Seguro que quiere pasarse al asiento de ventanilla, y está claro que no pretende darme la oportunidad de elegirlo a mí. Frunzo levemente el ceño y continúo haciendo como que leo.

Al cabo de unos minutos, un nuevo cargamento de viajeros llega. En ese momento, mi vecino me pide educadamente que le deje salir. Me levanto buscando entre los recién llegados a quien va a disfrutar de la ventanilla, pero ante mi sorpresa el joven que se sentaba a mi lado sale enérgicamente al pasillo y se sienta en el asiento que hay detrás del mío. Su decisión y la forma en que se dirige directamente a su nueva plaza me hace pensar que lleva estudiando la maniobra un rato.

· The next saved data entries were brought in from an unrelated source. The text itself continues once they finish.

Lemma container_goes o l w pre suf u D rest c :
  o = 123 ∨ o = 91 → Forall (λ x, member_goes x ∧ ∀ p, closed (g p x)) l → spaces w →
  js = pre ++ (o :: commas f l ++ w ++ [o + 2]) ++ suf → -1 ≤ u < Z.of_nat (length D) →
  room D rest (S (length (toks_list f g (length pre + 1) l))) →
  goes (st (length pre) u D rest) c
    (st (length pre + length (o :: commas f l ++ w ++ [o + 2])) (sup (open_below (counted u D) (length D)))
      (counted u D ++ Tok (if o =? 123 then JSMN_OBJECT else JSMN_ARRAY) (Z.of_nat (length pre))
         (Z.of_nat (length pre) + Z.of_nat (length (o :: commas f l ++ w ++ [o + 2]))) (Z.of_nat (length l)) ::
       toks_list f g (length pre + 1) l)
      (drop (S (length (toks_list f g (length pre + 1) l))) rest))
    (c + Z.of_nat (S (length (toks_list f g (length pre + 1) l)))).
Proof using.
  intros Ho Hl Hw Hjs Hu Hroom. set (p := length pre) in *. set (ts := toks_list f g (p + 1) l) in *.
  destruct rest as [|t rest]; [destruct Hroom; simpl in *; lia|].
  assert (js = (pre ++ [o]) ++ commas f l ++ w ++ [o + 2] ++ suf) as Hjs1 by (rewrite Hjs; simpl; by rewrite <-!app_assoc).
  assert (js = (pre ++ o :: commas f l) ++ w ++ (o + 2) :: suf) as Hjs2 by (rewrite Hjs1, <-!app_assoc; done).
  assert (js = (pre ++ o :: commas f l ++ w) ++ (o + 2) :: suf) as Hjs3 by (rewrite Hjs2, <-!app_assoc; simpl; by rewrite <-app_assoc).
  assert (length (pre ++ [o]) = p + 1)%nat as Hp by (by rewrite length_app).
  set (t0 := Tok (if o =? 123 then JSMN_OBJECT else JSMN_ARRAY) (Z.of_nat p) (-1) 0).
  assert (bracket t0) as Ht0.
  { split; [unfold is_open, t0; simpl; by rewrite (proj2 (Z.eqb_neq (Z.of_nat p) _)) by lia|].
    destruct Ho as [->| ->]; [by right|by left]. }
  destruct (members_goes l (pre ++ [o]) (w ++ [o + 2] ++ suf) (counted u D) t0 [] rest (c + 1) Hl Hjs1) as (u' & Hgo).
  { apply terminated_space; [done|]. right. exists (o + 2), suf. split; [done|]. destruct Ho as [->| ->]; set_solver. }
  { done. } { by apply Forall_nil_2. }
  { rewrite Hp. fold ts. destruct Hroom. split; [rewrite length_app, length_counted|]; simpl in *; lia. }
  rewrite Hp in Hgo. fold ts in Hgo. cbn [app] in Hgo. rewrite length_counted in Hgo.
  eapply goes_trans; [apply (goes_open o); [by eapply lookup_at|done|done|destruct Hroom; simpl in *; lia]|].
  eapply goes_trans; [exact Hgo|].
  eapply goes_trans; [|].
  { pose proof (goes_space w (pre ++ o :: commas f l) ([o + 2] ++ suf)) as Hsp.
    replace (length (pre ++ o :: commas f l)) with (p + 1 + length (commas f l))%nat in Hsp by (rewrite length_app; unfold p; simpl; lia).
    apply Hsp; done. }
  set (q := (p + 1 + length (commas f l) + length w)%nat).
  assert (length (pre ++ o :: commas f l ++ w) = q) as Hq by (rewrite length_app; unfold q, p; simpl; rewrite length_app; lia).
  replace (p + length (o :: commas f l ++ w ++ [(o + 2)%Z]))%nat with (q + 1)%nat by (unfold q; simpl; rewrite !length_app; simpl; lia).
  replace (Z.of_nat p + Z.of_nat (length (o :: commas f l ++ w ++ [o + 2]))) with (Z.of_nat q + 1)
    by (unfold q; simpl; rewrite !length_app; simpl; lia).
  replace (c + Z.of_nat (S (length ts))) with (c + 1 + Z.of_nat (length ts)) by lia.
  replace (open_below (counted u D) (length D)) with (open_below (counted u D) (length (counted u D)))
    by (by rewrite length_counted).
  apply (goes_close (o + 2) q u' (counted u D) (bumps (length l) t0) ts (drop (length ts) rest)).
  - rewrite <-Hq. by eapply lookup_at.
  - lia.
  - apply closed_toks_list. eapply list.Forall_impl; [exact Hl|]. by intros x [_ ?].
  - apply Ht0.
  - by destruct Ho as [->| ->].
Qed.
End members.

Lemma closed_toks p j : closed (toks p j).
Proof using.
  revert p. assert (∀ ty a b n, b ≠ -1 → is_open (Tok ty a b n) = false) as Hcl.
  { intros ty a b n Hb. unfold is_open. simpl. rewrite (proj2 (Z.eqb_neq b _)) by done. apply andb_false_r. }
  induction j as [s|s|l w IH|l w IH|a j b IH] using json_nested_ind; intros p; cbn [toks].
  - apply list.Forall_singleton, Hcl. lia.
  - apply list.Forall_singleton, Hcl. lia.
  - apply Forall_cons_2; [apply Hcl; lia|]. by apply closed_toks_list.
  - apply Forall_cons_2; [apply Hcl; lia|]. apply closed_toks_list. eapply list.Forall_impl; [exact IH|]. intros [k v] Hv q.
    apply Forall_cons_2; [apply Hcl; lia|apply Hv].
  - apply IH.
Qed.

(** The text of a value is read as its tokens, and counted as one member of the superior token. *)
Definition value_goes (j : json) : Prop := ∀ pre suf u D rest c,
  json_ok j → js = pre ++ show j ++ suf → terminated suf → -1 ≤ u < Z.of_nat (length D) →
  room D rest (length (toks (length pre) j)) →
  ∃ u', (u' = u ∨ u' = sup (open_below (counted u D) (length D))) ∧
    goes (st (length pre) u D rest) c
      (st (length pre + length (show j)) u' (counted u D ++ toks (length pre) j) (drop (length (toks (length pre) j)) rest))
      (c + Z.of_nat (length (toks (length pre) j))).

Lemma element_goes j : json_ok j → value_goes j → member_goes show toks j.
Proof using.
  intros Hok Hj pre suf D t T rest c Hjs Hsuf Ht HT Hroom.
  destruct (Hj pre suf (Z.of_nat (length D)) (D ++ t :: T) rest c Hok Hjs Hsuf) as (u & Hu & Hgo);
    [rewrite length_app; simpl; lia|done|].
  exists u. rewrite counted_middle in Hu, Hgo. rewrite <-app_assoc in Hgo. split; [|exact Hgo]. left.
  destruct Hu as [->| ->]; [done|]. pose proof (open_below_closed D (bump t) T HT (proj1 Ht)) as Ho.
  rewrite length_app in Ho |- *. cbn [length] in Ho |- *. by rewrite Ho.
Qed.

Irremediablemente, mi primera reacción es olisquearme discretamente el sobaco. LLevo un buen rato sudando, pero cuando alejo mi nariz más de un palmo no parece detectarse olor alguno. Quizá sí huelo mal, llevo un par de días con la nariz un poco congestionada. ¿Podría haber alguna otra razón? No se me ocurre, la verdad.

Al cabo de un rato empiezo a acariciar la idea de girarme y preguntarle directamente si tiene algún problema conmigo. Me parece una situación violenta, pero por alguna razón empieza a obsesionarme que su comportamiento se deba a mí.

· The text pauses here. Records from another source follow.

(* ===== verification/Dockv6.v ===== *)
(** * The container tool and the container manager (dockv6.c, cm.c)

    dockv6 reads the specification of a container, a JSON file, and leaves the program to
    run, the root directory and the number of processes in a shared memory page; cm takes
    them from there and enters the container.  The shared page is the list of its bytes.
    Arrays on the stack are not initialised: their contents at the start are arguments, as
    are the results of open, read, shm_get and mutex_create; an address that is negative is
    no page.  An outcome of the tokenizer other than a value is
    undefined. *)
From S2P Require Import Prelude CString Ulib Jsmn.

(** "init", "fs" and "nproc" *)
Abbreviation INIT := ([105; 110; 105; 116] : list Z).
Abbreviation FS := ([102; 115] : list Z).
Abbreviation NPROC_KEY := ([110; 112; 114; 111; 99] : list Z).

Definition jsoneq (json : list Z) (tok : jsmntok) (s : list Z) : option Z :=
  if bool_decide (t_type tok = JSMN_STRING) then
    n ← strlen s;
    if Z.of_nat n =? t_end tok - t_start tok then
      r ← strncmp (drop (Z.to_nat (t_start tok)) json) s (Z.to_nat (t_end tok - t_start tok));
      Some (if r =? 0 then 0 else -1)
    else Some (-1)
  else Some (-1).

(** The local variables that main fills. *)
Record spec := Spec { sp_init : list Z; sp_fs : list Z; sp_nproc_array : list Z; sp_nproc : Z }.
Definition eta_spec (r : spec) : spec := Spec (sp_init r) (sp_fs r) (sp_nproc_array r) (sp_nproc r).
#[global] Instance upd_sp_init : Upd sp_init := ltac:(mk_upd eta_spec sp_init).
#[global] Instance upd_sp_fs : Upd sp_fs := ltac:(mk_upd eta_spec sp_fs).
#[global] Instance upd_sp_nproc_array : Upd sp_nproc_array := ltac:(mk_upd eta_spec sp_nproc_array).
#[global] Instance upd_sp_nproc : Upd sp_nproc := ltac:(mk_upd eta_spec sp_nproc).

(** [for (j = 0; j < t.end - t.start; j++) a[j] = *(buf + t.start + j)], [n] rounds to go. *)
Fixpoint copy_value (buf : list Z) (start : nat) (n j : nat) (a : list Z) : option (list Z) :=
  match n with
  | O => Some a
  | S n =>
      c ← buf !! (start + j)%nat;
      if Nat.ltb j (length a) then copy_value buf start n (S j) (<[j := c]> a) else None
  end.

Definition copy_tok (buf : list Z) (t : jsmntok) (a : list Z) : option (list Z) :=
  copy_value buf (Z.to_nat (t_start t)) (Z.to_nat (t_end t - t_start t)) 0 a.

(** The loop over the tokens, from token [i]. *)
Fixpoint spec_loop (k : nat) (buf : list Z) (t : list jsmntok) (r i : Z) : M spec unit :=
  match k with
  | O => λ _, Fuel
  | S k =>
      if negb (i <? r) then ret tt else
      x <- deref "t[i]" (t !! Z.to_nat i);
      let next := t !! Z.to_nat (i + 1) in
      b <- deref "jsoneq" (jsoneq buf x (cz INIT));
      if b =? 0 then
        v <- deref "t[i + 1]" next;
        s <- get;
        a <- deref "init" (copy_tok buf v (sp_init s));
        modify (λ s, s <| sp_init := a |>);;
        spec_loop k buf t r (i + 2)
      else
      b <- deref "jsoneq" (jsoneq buf x (cz FS));
      if b =? 0 then
        v <- deref "t[i + 1]" next;
        s <- get;
        a <- deref "fs" (copy_tok buf v (sp_fs s));
        modify (λ s, s <| sp_fs := a |>);;
        spec_loop k buf t r (i + 2)
      else
      b <- deref "jsoneq" (jsoneq buf x (cz NPROC_KEY));
      if b =? 0 then
        v <- deref "t[i + 1]" next;
        s <- get;
        a <- deref "nproc_array" (copy_tok buf v (sp_nproc_array s));
        n <- deref "atoi" (atoi a);
        modify (λ s, s <| sp_nproc_array := a |> <| sp_nproc := n |>);;
        spec_loop k buf t r (i + 2)
      else spec_loop k buf t r (i + 1)
  end.

(** dockv6's variables, the shared page and the mutexes that cv_signal was called with. *)
Record dock := Dock { d_spec : spec; d_page : list Z; d_signals : list Z }.
Definition eta_dock (r : dock) : dock := Dock (d_spec r) (d_page r) (d_signals r).
#[global] Instance upd_d_spec : Upd d_spec := ltac:(mk_upd eta_dock d_spec).
#[global] Instance upd_d_page : Upd d_page := ltac:(mk_upd eta_dock d_page).
#[global] Instance upd_d_signals : Upd d_signals := ltac:(mk_upd eta_dock d_signals).

(** strcpy to address [off] of the page. *)
Definition page_strcpy (off : nat) (s : list Z) : M dock unit :=
  d <- get;
  rest <- deref "strcpy" (strcpy (drop off (d_page d)) s);
  modify (λ d, d <| d_page := take off (d_page d) ++ rest |>).

(** The end of main: passing the specification to cm, given what shm_get and mutex_create
    return. *)
Definition pass_spec (shmem muxid : Z) : M dock unit :=
  if shmem <? 0 then undef "shmem" else
  d <- get;
  let sp := d_spec d in
  page_strcpy 0 (sp_init sp);;
  n <- deref "strlen" (strlen (sp_init sp));
  let off := (n + 1)%nat in
  page_strcpy off (sp_fs sp);;
  n <- deref "strlen" (strlen (sp_fs sp));
  let off := (off + n + 1)%nat in
  d <- get;
  _ <- deref "*shmem" (d_page d !! off);
  modify (λ d, d <| d_page ::= <[off := u8 (sp_nproc sp)]> |>);;
  modify (λ d, d <| d_signals ::= λ l, l ++ [muxid] |>).

(** main, given [argc], the descriptor open returns, what the calls of read deliver, the
    last result of read, what the arrays [buf] and [t] hold at the start, and the results of
    shm_get and mutex_create. *)
Definition dockv6 (argc jfd : Z) (reads : list (list Z)) (n : Z) (buf : list Z) (t : list jsmntok) (shmem muxid : Z) : M dock unit :=
  if negb (argc =? 3) then ret tt else
  if jfd <? 0 then ret tt else
  let buf := foldl (λ b c, list_inserts 0 c b) buf reads in
  if n <? 0 then ret tt else
  len <- deref "strlen" (strlen buf);
  match jsmn_parse buf len 128 (jsmn_init (Some t)) with
  | Ok r p =>
      t <- deref "t" (j_toks p);
      zoom d_spec (λ sp d, d <| d_spec := sp |>) (spec_loop (S (Z.to_nat r)) buf t r 1);;
      pass_spec shmem muxid
  | _ => undef "jsmn_parse"
  end.

(** ** cm *)

(** The calls of cm. *)
Inductive cmcall :=
  | Cmutex_lock (muxid : Z)
  | Ccv_wait (muxid : Z)
  | Cmutex_unlock (muxid : Z)
  | Ccreate (init fs : list Z) (nproc : Z)
  | Cexec (init : list Z)
  | Cwait
  | Cexit.

(** The calls of create_and_enter, given what cm_create_and_enter returns. *)
Definition create_and_enter (child : Z) (init fs : list Z) (nproc : Z) : list cmcall :=
  Ccreate init fs nproc :: if child =? 0 then [Cexec init; Cexit] else [Cwait].

(** cm's variables: [shmem_addr] as an offset in the page, and the two arrays. *)
Record cm := Cm { c_addr : nat; c_init : list Z; c_fs : list Z }.

(** A [char] as an [int]. *)
Definition s8 (c : Z) : Z := (c + 128) `mod` 256 - 128.

(** A round of the loop of main; [page] is the shared page after cv_wait returns. *)
Definition cm_round (muxid child : Z) (page : list Z) : M cm (list cmcall) :=
  c <- get;
  init <- deref "strcpy" (strcpy (c_init c) (drop (c_addr c) page));
  n <- deref "strlen" (strlen init);
  let addr := (c_addr c + n + 1)%nat in
  fs <- deref "strcpy" (strcpy (c_fs c) (drop addr page));
  n <- deref "strlen" (strlen fs);
  let addr := (addr + n + 1)%nat in
  x <- deref "*shmem_addr" (page !! addr);
  put (Cm addr init fs);;
  i <- deref "init" (cstr init);
  f <- deref "fs" (cstr fs);
  ret ([Cmutex_lock muxid; Ccv_wait muxid; Cmutex_unlock muxid] ++ create_and_enter child i f (s8 x)).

Un señor bajito y compacto interrumpe mis pensamientos con una amplia sonrisa. Salgo al pasillo y con gran aparatosidad alcanza su asiento, junto a la ventanilla.

Parece que ya estamos todos, puesto que el pasajero de en medio ha huido ante la perspectiva de pasar la próxima hora y pico a mi lado. Ahora ya puedo enfrascarme en el artículo sobre Santorini que antes sólo ojeaba.

Periódica y discretamente, sigo intentando detectar mi mal olor, sin resultado concluyente. Por fortuna, ya no hace tanto calor y he dejado de sudar. Miro el reloj. 5 minutos para despegar. Guardo la revista en la bandeja y me abrocho el cinturón de seguridad. Y cuando me acomodo para echarme una buena siesta, una enorme cubana me pide paso.

Intento levantarme sin éxito. Me desabrocho el cinturón con una risita nerviosa y salgo nuevamente al pasillo.

Un momento, ¿qué pasa aquí? Si el asiento contiguo estaba reservado para la cubana, quizá por eso mi primer vecino decidió ocupar su legítimo puesto cuando llegó la segunda tanda de viajeros. Pero entonces, ¿por qué se sentó a mi lado?